WORK INSTRUCTION: Those lines of the following listing which contain the string "Hbefore" should be returned.
============================================================
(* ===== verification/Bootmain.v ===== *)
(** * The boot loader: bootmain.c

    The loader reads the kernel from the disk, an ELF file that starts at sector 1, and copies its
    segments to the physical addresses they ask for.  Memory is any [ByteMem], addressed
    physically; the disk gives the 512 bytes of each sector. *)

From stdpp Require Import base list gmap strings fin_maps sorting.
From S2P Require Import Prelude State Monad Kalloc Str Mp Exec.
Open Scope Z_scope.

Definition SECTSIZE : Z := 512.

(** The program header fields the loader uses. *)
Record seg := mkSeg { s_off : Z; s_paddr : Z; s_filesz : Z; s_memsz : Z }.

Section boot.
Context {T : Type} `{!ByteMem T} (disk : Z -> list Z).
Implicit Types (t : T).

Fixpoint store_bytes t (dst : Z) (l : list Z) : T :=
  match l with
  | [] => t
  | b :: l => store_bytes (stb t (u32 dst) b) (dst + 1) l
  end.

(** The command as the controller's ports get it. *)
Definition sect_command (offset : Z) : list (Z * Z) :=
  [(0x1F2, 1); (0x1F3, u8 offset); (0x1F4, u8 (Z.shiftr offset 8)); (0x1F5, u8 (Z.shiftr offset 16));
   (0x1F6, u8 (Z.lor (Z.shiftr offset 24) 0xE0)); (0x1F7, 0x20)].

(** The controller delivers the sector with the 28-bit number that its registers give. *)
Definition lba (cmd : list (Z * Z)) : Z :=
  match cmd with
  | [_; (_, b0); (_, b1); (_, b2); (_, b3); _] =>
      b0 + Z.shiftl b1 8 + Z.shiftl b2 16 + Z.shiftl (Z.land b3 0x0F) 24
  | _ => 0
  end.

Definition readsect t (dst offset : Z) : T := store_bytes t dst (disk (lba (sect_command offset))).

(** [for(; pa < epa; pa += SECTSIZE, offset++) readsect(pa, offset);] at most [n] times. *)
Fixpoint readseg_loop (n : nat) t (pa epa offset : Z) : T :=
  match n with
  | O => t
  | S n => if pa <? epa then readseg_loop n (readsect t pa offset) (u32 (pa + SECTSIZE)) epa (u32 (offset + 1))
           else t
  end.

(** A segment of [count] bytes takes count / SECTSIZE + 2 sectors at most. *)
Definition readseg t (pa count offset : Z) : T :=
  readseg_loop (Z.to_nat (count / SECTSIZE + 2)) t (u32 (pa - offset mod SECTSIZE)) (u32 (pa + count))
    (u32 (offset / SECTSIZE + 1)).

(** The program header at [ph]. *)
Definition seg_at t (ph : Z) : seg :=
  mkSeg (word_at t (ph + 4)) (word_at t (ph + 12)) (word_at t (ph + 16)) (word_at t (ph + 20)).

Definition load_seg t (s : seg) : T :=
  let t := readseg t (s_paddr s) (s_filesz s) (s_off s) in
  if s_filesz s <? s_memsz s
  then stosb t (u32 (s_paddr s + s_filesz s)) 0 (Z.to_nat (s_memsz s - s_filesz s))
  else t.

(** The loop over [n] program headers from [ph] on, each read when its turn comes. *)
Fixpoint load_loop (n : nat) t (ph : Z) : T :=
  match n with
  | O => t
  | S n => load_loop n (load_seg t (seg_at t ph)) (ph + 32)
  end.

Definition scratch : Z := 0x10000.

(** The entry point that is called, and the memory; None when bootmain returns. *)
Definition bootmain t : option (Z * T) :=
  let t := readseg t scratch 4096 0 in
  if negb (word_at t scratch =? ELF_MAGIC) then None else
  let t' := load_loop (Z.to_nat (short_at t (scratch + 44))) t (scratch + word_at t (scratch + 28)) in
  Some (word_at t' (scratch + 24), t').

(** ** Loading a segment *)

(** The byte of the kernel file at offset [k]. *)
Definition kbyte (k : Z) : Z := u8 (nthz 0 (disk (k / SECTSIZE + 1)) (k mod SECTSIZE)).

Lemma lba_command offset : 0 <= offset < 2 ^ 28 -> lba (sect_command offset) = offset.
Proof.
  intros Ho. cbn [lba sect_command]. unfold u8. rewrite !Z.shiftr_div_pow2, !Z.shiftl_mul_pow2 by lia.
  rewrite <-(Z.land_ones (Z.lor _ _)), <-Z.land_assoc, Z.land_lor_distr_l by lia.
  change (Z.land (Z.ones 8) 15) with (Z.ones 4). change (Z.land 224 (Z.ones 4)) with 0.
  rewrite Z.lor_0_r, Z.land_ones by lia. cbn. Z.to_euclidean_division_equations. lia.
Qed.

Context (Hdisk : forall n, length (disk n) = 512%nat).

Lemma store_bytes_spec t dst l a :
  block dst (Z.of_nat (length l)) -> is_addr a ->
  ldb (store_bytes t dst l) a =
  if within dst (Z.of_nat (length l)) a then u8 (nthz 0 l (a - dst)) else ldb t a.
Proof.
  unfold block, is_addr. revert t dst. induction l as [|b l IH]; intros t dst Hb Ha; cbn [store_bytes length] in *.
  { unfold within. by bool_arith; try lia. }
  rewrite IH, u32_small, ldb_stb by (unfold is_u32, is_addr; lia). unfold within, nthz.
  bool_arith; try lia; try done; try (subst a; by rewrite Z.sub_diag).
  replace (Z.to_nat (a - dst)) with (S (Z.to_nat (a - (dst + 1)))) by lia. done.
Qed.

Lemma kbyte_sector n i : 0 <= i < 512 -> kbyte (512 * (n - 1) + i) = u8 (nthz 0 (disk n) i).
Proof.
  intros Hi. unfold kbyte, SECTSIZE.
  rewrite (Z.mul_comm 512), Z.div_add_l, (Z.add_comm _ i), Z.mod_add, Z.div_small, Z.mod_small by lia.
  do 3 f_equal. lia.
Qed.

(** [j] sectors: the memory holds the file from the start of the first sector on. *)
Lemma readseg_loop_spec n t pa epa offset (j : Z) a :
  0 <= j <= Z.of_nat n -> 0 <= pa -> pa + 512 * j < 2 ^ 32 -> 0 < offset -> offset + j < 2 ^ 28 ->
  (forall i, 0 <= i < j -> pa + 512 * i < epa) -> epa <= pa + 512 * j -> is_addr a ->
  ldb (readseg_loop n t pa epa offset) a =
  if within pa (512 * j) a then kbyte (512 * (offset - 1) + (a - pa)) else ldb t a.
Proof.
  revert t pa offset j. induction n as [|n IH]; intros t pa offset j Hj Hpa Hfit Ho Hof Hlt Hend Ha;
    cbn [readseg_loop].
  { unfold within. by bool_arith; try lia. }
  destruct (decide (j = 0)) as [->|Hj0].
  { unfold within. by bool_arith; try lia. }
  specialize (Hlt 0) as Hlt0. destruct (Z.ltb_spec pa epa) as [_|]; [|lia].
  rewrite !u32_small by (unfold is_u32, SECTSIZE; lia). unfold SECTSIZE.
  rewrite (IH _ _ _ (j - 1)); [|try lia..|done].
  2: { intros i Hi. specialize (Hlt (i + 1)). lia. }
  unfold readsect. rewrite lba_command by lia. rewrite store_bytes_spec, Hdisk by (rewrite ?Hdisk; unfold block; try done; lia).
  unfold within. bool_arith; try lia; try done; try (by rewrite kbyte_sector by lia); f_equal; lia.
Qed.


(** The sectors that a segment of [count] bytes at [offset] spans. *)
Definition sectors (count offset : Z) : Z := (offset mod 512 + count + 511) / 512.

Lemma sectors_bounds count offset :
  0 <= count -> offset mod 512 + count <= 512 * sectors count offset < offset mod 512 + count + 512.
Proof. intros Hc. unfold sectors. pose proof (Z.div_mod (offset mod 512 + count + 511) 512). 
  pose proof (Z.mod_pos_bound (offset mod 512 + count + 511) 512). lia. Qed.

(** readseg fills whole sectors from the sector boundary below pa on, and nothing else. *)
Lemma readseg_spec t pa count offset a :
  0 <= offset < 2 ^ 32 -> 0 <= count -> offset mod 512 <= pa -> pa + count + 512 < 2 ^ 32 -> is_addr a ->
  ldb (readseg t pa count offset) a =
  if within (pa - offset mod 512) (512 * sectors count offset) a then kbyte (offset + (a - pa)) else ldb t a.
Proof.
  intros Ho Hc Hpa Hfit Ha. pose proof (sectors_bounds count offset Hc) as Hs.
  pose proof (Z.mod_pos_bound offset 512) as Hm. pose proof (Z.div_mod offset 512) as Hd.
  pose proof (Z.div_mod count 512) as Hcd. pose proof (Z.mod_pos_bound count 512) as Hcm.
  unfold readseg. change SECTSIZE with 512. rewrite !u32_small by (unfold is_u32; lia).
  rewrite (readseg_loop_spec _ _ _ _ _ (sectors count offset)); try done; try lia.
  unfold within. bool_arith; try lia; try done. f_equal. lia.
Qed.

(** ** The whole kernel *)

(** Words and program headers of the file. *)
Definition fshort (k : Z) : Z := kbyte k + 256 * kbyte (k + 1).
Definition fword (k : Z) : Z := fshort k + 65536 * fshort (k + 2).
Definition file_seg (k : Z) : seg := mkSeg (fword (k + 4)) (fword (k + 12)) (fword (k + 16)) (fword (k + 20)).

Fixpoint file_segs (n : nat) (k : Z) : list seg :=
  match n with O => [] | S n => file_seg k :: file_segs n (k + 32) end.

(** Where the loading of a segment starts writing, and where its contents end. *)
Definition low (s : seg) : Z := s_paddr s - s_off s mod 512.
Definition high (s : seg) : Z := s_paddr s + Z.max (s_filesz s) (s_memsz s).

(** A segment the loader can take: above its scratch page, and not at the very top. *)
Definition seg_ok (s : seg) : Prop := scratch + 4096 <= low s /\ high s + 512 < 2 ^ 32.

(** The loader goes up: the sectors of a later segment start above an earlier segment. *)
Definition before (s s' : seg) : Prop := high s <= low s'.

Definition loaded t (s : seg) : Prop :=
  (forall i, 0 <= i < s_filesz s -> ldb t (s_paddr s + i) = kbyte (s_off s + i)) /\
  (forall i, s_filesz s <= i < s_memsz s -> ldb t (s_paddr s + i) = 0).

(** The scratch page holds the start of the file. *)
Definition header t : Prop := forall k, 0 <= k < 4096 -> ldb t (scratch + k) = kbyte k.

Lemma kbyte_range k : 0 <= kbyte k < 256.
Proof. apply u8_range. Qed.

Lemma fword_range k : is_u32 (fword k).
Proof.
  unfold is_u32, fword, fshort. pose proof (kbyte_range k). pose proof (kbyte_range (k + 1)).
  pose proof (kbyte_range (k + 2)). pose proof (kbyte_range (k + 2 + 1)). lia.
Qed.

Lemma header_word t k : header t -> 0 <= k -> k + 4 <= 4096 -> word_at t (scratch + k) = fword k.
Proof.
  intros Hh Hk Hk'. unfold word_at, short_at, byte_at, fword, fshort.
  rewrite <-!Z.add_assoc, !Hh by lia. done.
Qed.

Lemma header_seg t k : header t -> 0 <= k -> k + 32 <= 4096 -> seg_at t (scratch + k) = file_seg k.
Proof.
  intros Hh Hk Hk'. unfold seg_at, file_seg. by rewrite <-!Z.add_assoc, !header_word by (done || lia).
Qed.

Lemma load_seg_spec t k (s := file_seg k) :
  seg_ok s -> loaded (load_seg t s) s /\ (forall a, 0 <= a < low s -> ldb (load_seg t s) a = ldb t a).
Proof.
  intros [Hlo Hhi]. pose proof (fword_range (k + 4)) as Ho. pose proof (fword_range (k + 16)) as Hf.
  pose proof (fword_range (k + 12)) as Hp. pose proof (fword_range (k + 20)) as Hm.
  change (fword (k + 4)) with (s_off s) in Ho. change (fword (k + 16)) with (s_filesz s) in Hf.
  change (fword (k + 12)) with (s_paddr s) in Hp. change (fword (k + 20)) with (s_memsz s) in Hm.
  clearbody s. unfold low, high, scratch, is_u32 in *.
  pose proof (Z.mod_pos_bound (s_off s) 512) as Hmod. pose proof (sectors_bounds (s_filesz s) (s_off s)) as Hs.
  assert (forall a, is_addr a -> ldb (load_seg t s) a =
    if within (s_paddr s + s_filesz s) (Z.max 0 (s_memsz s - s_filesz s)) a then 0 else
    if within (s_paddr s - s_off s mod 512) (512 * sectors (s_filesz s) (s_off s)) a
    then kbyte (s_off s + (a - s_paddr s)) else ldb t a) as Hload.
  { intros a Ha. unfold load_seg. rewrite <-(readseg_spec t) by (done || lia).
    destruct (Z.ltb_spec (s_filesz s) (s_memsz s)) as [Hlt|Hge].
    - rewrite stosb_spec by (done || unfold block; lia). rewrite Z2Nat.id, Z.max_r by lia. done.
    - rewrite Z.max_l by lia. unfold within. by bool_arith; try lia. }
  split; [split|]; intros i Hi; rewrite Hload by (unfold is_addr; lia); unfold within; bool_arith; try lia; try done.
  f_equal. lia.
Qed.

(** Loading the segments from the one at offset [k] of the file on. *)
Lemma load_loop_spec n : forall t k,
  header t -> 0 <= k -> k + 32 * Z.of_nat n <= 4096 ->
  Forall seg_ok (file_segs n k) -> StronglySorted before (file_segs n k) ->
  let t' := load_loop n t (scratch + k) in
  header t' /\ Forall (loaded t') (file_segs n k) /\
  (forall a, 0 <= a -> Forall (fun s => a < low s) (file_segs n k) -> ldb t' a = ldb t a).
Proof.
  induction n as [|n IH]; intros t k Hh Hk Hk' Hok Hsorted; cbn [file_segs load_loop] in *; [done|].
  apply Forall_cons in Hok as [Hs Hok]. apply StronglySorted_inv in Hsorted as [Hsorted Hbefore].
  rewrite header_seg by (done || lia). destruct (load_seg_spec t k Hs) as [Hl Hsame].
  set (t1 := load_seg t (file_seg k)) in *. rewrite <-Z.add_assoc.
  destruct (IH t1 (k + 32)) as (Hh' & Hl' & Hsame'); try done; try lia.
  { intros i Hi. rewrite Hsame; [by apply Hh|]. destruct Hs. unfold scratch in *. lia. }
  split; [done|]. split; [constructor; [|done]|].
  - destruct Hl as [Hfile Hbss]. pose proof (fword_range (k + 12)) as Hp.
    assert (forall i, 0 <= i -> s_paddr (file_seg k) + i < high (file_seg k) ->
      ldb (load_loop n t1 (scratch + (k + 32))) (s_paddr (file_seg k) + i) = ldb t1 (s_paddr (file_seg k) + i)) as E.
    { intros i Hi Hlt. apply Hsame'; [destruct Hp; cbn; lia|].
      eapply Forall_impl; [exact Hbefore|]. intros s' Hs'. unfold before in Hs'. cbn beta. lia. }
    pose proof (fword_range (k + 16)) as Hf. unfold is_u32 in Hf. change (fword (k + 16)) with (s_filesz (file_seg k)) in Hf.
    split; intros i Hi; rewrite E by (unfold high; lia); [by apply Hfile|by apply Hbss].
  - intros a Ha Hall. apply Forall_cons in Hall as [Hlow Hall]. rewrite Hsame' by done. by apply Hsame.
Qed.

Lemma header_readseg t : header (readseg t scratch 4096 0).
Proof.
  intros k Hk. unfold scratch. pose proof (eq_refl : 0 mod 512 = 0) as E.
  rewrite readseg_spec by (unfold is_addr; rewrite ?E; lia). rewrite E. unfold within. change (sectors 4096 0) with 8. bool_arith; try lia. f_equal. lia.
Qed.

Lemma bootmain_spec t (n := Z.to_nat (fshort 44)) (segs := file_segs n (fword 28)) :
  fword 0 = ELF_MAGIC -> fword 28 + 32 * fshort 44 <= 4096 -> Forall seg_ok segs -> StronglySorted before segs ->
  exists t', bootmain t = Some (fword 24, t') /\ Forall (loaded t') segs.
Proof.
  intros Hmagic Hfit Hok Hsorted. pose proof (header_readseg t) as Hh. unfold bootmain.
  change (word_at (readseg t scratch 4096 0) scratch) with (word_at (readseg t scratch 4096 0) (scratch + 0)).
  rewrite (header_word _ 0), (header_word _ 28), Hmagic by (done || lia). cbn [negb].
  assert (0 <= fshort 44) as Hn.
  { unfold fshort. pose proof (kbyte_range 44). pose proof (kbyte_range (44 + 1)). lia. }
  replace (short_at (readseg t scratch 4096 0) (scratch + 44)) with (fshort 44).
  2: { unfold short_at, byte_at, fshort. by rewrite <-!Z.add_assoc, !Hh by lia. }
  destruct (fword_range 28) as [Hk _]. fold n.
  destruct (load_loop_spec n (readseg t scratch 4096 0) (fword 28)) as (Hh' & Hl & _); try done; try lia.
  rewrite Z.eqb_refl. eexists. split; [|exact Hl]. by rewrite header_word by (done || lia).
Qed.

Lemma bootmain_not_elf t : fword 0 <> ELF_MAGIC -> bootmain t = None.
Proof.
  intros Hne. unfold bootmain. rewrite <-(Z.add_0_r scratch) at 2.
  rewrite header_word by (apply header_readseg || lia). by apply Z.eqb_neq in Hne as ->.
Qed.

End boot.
============================================================
ANSWER BOX:
  apply Forall_cons in Hok as [Hs Hok]. apply StronglySorted_inv in Hsorted as [Hsorted Hbefore].
      eapply Forall_impl; [exact Hbefore|]. intros s' Hs'. unfold before in Hs'. cbn beta. lia. }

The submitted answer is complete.